§ Task instructions
Once you find the line containing "b_conflict_op : option string;" in the data below, copy it and each following line exactly, up to and including the line containing "(** [total_txns]: mvrlu_profiler_get_total_txns.", and nothing else.

§ Exercise materials

(* ===== verification/ProfReport.v ===== *)
(** * The report of the scalability profiler

    conflict_cause_map_show of src/src/scalability-profiler.c and
    profiler_get_load_imbalance of include/scalability-profiler.h: the causes
    of aborts with their shares, largest first, and the imbalance of the
    load, in the IEEE arithmetic of the Standard Library's SpecFloat.  The
    lines that are printed are values of [bottleneck]. *)

From Stdlib Require Import Floats.SpecFloat.
From stdpp Require Import strings.
From S2P Require Import Prelude Profiler.
Open Scope Z_scope.

(** ** float and double *)

Definition round_to (prec emax : Z) (x : spec_float) : spec_float :=
  match x with
  | S754_finite s m e => binary_normalize prec emax (cond_Zopp s (Zpos m)) e s
  | _ => x
  end.
Definition to_float : spec_float -> spec_float := round_to 24 128.
Definition to_double : spec_float -> spec_float := round_to 53 1024.
(** The conversions of an unsigned 64-bit integer. *)
Definition float_of (x : Z) : spec_float := binary_normalize 24 128 x 0 false.
Definition double_of (x : Z) : spec_float := binary_normalize 53 1024 x 0 false.
Definition dmul : spec_float -> spec_float -> spec_float := SFmul 53 1024.
Definition ddiv : spec_float -> spec_float -> spec_float := SFdiv 53 1024.
Definition dadd : spec_float -> spec_float -> spec_float := SFadd 53 1024.

(** (100.0 * (float) x) / (float) y, stored in a float. *)
Definition percentage (x y : Z) : spec_float :=
  to_float (ddiv (dmul (double_of 100) (to_double (float_of x))) (to_double (float_of y))).

(** ** The report *)

Definition ds_names : list string :=
  ["resource allocator"; "mergeable object"; "map"; "vector"; "resource allocator"]%string.
Definition op_names : list (list string) :=
  [["alloc"; "refresh"; "undefined"; "undefined"]; ["read"; "update"; "undefined"; "undefined"];
   ["put"; "erase"; "get"; "undefined"]; ["write"; "read"; "undefined"; "undefined"];
   ["alloc"; "free"; "undefined"; "undefined"]]%string.

(** What is printed of one cause; [None]: a read outside the table. *)
Record bottleneck := Bottleneck {
  b_number : Z;
  b_ds_name : option string;
  b_filename : string;
  b_lineno : Z;
  b_ds_inst : Z;
  b_op : option string;
  b_conflict_op : option string;
  b_cc_id : Z;
  b_num_aborts : Z;
  b_ratio : spec_float;
  b_recipe : string
}.

(** How the loop ends: after all causes, at one below 1%, or at one whose
    structure is not in the map, which is read through NULL. *)
Inductive report_end := AllShown | RestBelow | NullRead.

Record report := Report {
  r_total_txns : Z;
  r_total_aborts : Z;
  r_abort_ratio : spec_float;
  r_bottlenecks : list bottleneck;
  r_end : report_end
}.

Definition op_name (ds_id op_id : Z) : option string :=
  ops ← op_names !! Z.to_nat ds_id; ops !! Z.to_nat op_id.

Section show.
Context (di_map : ds_inst_map) (total_aborts : Z).

Definition num_aborts (e : conflict_cause_entry) : Z := u64 (cce_num_samples e * ABORT_INFO_SAMPLING_RATE).

Definition show_cause (i : Z) (e : conflict_cause_entry) (di_entry : ds_inst_entry) : bottleneck :=
  let key := cce_key e in
  Bottleneck (i + 1) (ds_names !! Z.to_nat (cc_ds_id key)) (di_filename di_entry) (di_lineno di_entry)
    (cc_ds_inst key) (op_name (cc_ds_id key) (cc_ds_op_id key)) (op_name (cc_ds_id key) (cc_conflict_ds_op_id key))
    (cc_id key + 1) (num_aborts e) (percentage (num_aborts e) total_aborts) (get_recipe key).

(** if (ratio < 1.0) *)
Definition below_1_percent (e : conflict_cause_entry) : bool :=
  SFltb (to_double (percentage (num_aborts e) total_aborts)) (double_of 1).

Fixpoint show_loop (i : Z) (ccm : conflict_cause_map) : list bottleneck * report_end :=
  match ccm with
  | [] => ([], AllShown)
  | e :: ccm =>
      if below_1_percent e then ([], RestBelow)
      else
        match ds_inst_map_get di_map (cc_ds_inst (cce_key e)) with
        | None => ([], NullRead)
        | Some di_entry =>
            let (l, r) := show_loop (i + 1) ccm in (show_cause i e di_entry :: l, r)
        end
  end.
End show.

(** [total_txns]: mvrlu_profiler_get_total_txns. *)
Definition conflict_cause_map_show (di_map : ds_inst_map) (total_txns : Z) (ccm : conflict_cause_map) : report :=
  let total_num_samples := foldl (fun n e => u64 (n + cce_num_samples e)) 0 ccm in
  let total_aborts := u64 (total_num_samples * ABORT_INFO_SAMPLING_RATE) in
  let (l, r) := show_loop di_map total_aborts 0 ccm in
  Report total_txns total_aborts (percentage total_aborts total_txns) l r.

Definition profiler_get_load_imbalance (lcores : Z) (pkt_cnts : Z -> Z) : spec_float :=
  let num_workers := lcores - 1 in
  let '(total_pkts_recved, max_pkts_recved) :=
    loop_range 0 (Z.to_nat num_workers)
      (fun i '(total, max) =>
         (dadd total (double_of (pkt_cnts i)),
          if SFltb max (double_of (pkt_cnts i)) then double_of (pkt_cnts i) else max))
      (double_of 0, double_of 0) in
  let avg_pkts_recved := ddiv total_pkts_recved (double_of num_workers) in
  ddiv max_pkts_recved avg_pkts_recved.

(** ** What is shown *)

Section shown.
Context (di_map : ds_inst_map) (total : Z).

(** Where the loop stops, and why. *)
Definition stops (r : report_end) (rest : conflict_cause_map) : Prop :=
  match r, rest with
  | AllShown, [] => True
  | RestBelow, e :: _ => below_1_percent total e = true
  | NullRead, e :: _ => below_1_percent total e = false /\ ds_inst_map_get di_map (cc_ds_inst (cce_key e)) = None
  | _, _ => False
  end.

Lemma show_loop_spec ccm : forall i, exists shown rest, ccm = shown ++ rest /\
  stops (show_loop di_map total i ccm).2 rest /\
  Forall2 (fun e b => below_1_percent total e = false /\
    exists d, ds_inst_map_get di_map (cc_ds_inst (cce_key e)) = Some d /\ exists n, b = show_cause total n e d)
    shown (show_loop di_map total i ccm).1 /\
  b_number <$> (show_loop di_map total i ccm).1 = seqZ (i + 1) (Z.of_nat (length shown)).
Proof.
  induction ccm as [|e ccm IH]; intros i; cbn [show_loop].
  { exists [], []. by repeat split. }
  destruct (below_1_percent total e) eqn:Eb.
  { exists [], (e :: ccm). repeat split; try done; by rewrite ?Eb. }
  destruct (ds_inst_map_get di_map (cc_ds_inst (cce_key e))) as [d|] eqn:Ed.
  2: { exists [], (e :: ccm). by repeat split. }
  destruct (IH (i + 1)) as (shown & rest & -> & Hs & Hf & Hn). destruct (show_loop _ _ _ _) as [l r].
  exists (e :: shown), rest. cbn [fst snd length] in *. split; [done|]. split; [done|]. split.
  - constructor; [|done]. split; [done|]. exists d. split; [done|]. by exists i.
  - rewrite Nat2Z.inj_succ, (seqZ_cons (i + 1)) by lia. rewrite fmap_cons, Hn. f_equal. f_equal; lia.
Qed.
End shown.

(** ** Properties *)

(** The report of the profiler: the first causes of the table are shown, in
    their order and numbered from 1, each with the place its structure was
    initialised at and its recipe, up to the first one that makes up less
    than 1% of the aborts; when every structure has been registered none is
    read through NULL. *)
Theorem profiler_report_spec (di_map : ds_inst_map) (total_txns : Z) (ccm : conflict_cause_map) :
  let r := conflict_cause_map_show di_map total_txns ccm in
  exists shown rest, ccm = shown ++ rest /\ stops di_map (r_total_aborts r) (r_end r) rest /\
    Forall2 (fun e b => below_1_percent (r_total_aborts r) e = false /\
      exists d, ds_inst_map_get di_map (cc_ds_inst (cce_key e)) = Some d /\
        exists n, b = show_cause (r_total_aborts r) n e d) shown (r_bottlenecks r) /\
    b_number <$> r_bottlenecks r = seqZ 1 (Z.of_nat (length shown)) /\
    ((forall e, e ∈ ccm -> ds_inst_map_get di_map (cc_ds_inst (cce_key e)) <> None) -> r_end r <> NullRead).
Proof.
  unfold conflict_cause_map_show. set (total := u64 _).
  destruct (show_loop_spec di_map total ccm 0) as (shown & rest & E & Hs & Hf & Hn).
  destruct (show_loop di_map total 0 ccm) as [l r]. exists shown, rest. cbn in *. do 4 (split; [done|]).
  intros Hall ->. destruct rest as [|e rest]; [done|]. destruct Hs as [_ Hs].
  apply (Hall e); [|done]. rewrite E. apply elem_of_app. right. left.
Qed.

(** ** Examples *)

Example percentage_third : percentage 256 768 = S754_finite false 8738133 (-18).
Proof. vm_compute. reflexivity. Qed.

Example balanced_load : profiler_get_load_imbalance 4 (fun _ => 1000) = double_of 1.
Proof. vm_compute. reflexivity. Qed.

(** One of five workers gets everything. *)
Example unbalanced_load : profiler_get_load_imbalance 6 (fun i => if i =? 2 then 1000 else 0) = double_of 5.
Proof. vm_compute. reflexivity. Qed.

(** 199 of 200 samples are conflicts of one pair of operations. *)
Example one_bottleneck :
  let ccm := [CcEntry (ConflictCause 64 2 0 0 0) 199; CcEntry (ConflictCause 32 3 0 0 0) 1] in
  let r := conflict_cause_map_show [DsInstEntry 64 "fw.c" 10] 1000000 ccm in
  r_total_aborts r = 51200 /\ b_recipe <$> r_bottlenecks r =
    ["Increase map size or change hash function that reduces collision"%string] /\ r_end r = RestBelow.
Proof. vm_compute. auto. Qed.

§ Answer
  b_conflict_op : option string;
  b_cc_id : Z;
  b_num_aborts : Z;
  b_ratio : spec_float;
  b_recipe : string
}.

(** How the loop ends: after all causes, at one below 1%, or at one whose
    structure is not in the map, which is read through NULL. *)
Inductive report_end := AllShown | RestBelow | NullRead.

Record report := Report {
  r_total_txns : Z;
  r_total_aborts : Z;
  r_abort_ratio : spec_float;
  r_bottlenecks : list bottleneck;
  r_end : report_end
}.

Definition op_name (ds_id op_id : Z) : option string :=
  ops ← op_names !! Z.to_nat ds_id; ops !! Z.to_nat op_id.

Section show.
Context (di_map : ds_inst_map) (total_aborts : Z).

Definition num_aborts (e : conflict_cause_entry) : Z := u64 (cce_num_samples e * ABORT_INFO_SAMPLING_RATE).

Definition show_cause (i : Z) (e : conflict_cause_entry) (di_entry : ds_inst_entry) : bottleneck :=
  let key := cce_key e in
  Bottleneck (i + 1) (ds_names !! Z.to_nat (cc_ds_id key)) (di_filename di_entry) (di_lineno di_entry)
    (cc_ds_inst key) (op_name (cc_ds_id key) (cc_ds_op_id key)) (op_name (cc_ds_id key) (cc_conflict_ds_op_id key))
    (cc_id key + 1) (num_aborts e) (percentage (num_aborts e) total_aborts) (get_recipe key).

(** if (ratio < 1.0) *)
Definition below_1_percent (e : conflict_cause_entry) : bool :=
  SFltb (to_double (percentage (num_aborts e) total_aborts)) (double_of 1).

Fixpoint show_loop (i : Z) (ccm : conflict_cause_map) : list bottleneck * report_end :=
  match ccm with
  | [] => ([], AllShown)
  | e :: ccm =>
      if below_1_percent e then ([], RestBelow)
      else
        match ds_inst_map_get di_map (cc_ds_inst (cce_key e)) with
        | None => ([], NullRead)
        | Some di_entry =>
            let (l, r) := show_loop (i + 1) ccm in (show_cause i e di_entry :: l, r)
        end
  end.
End show.

(** [total_txns]: mvrlu_profiler_get_total_txns. *)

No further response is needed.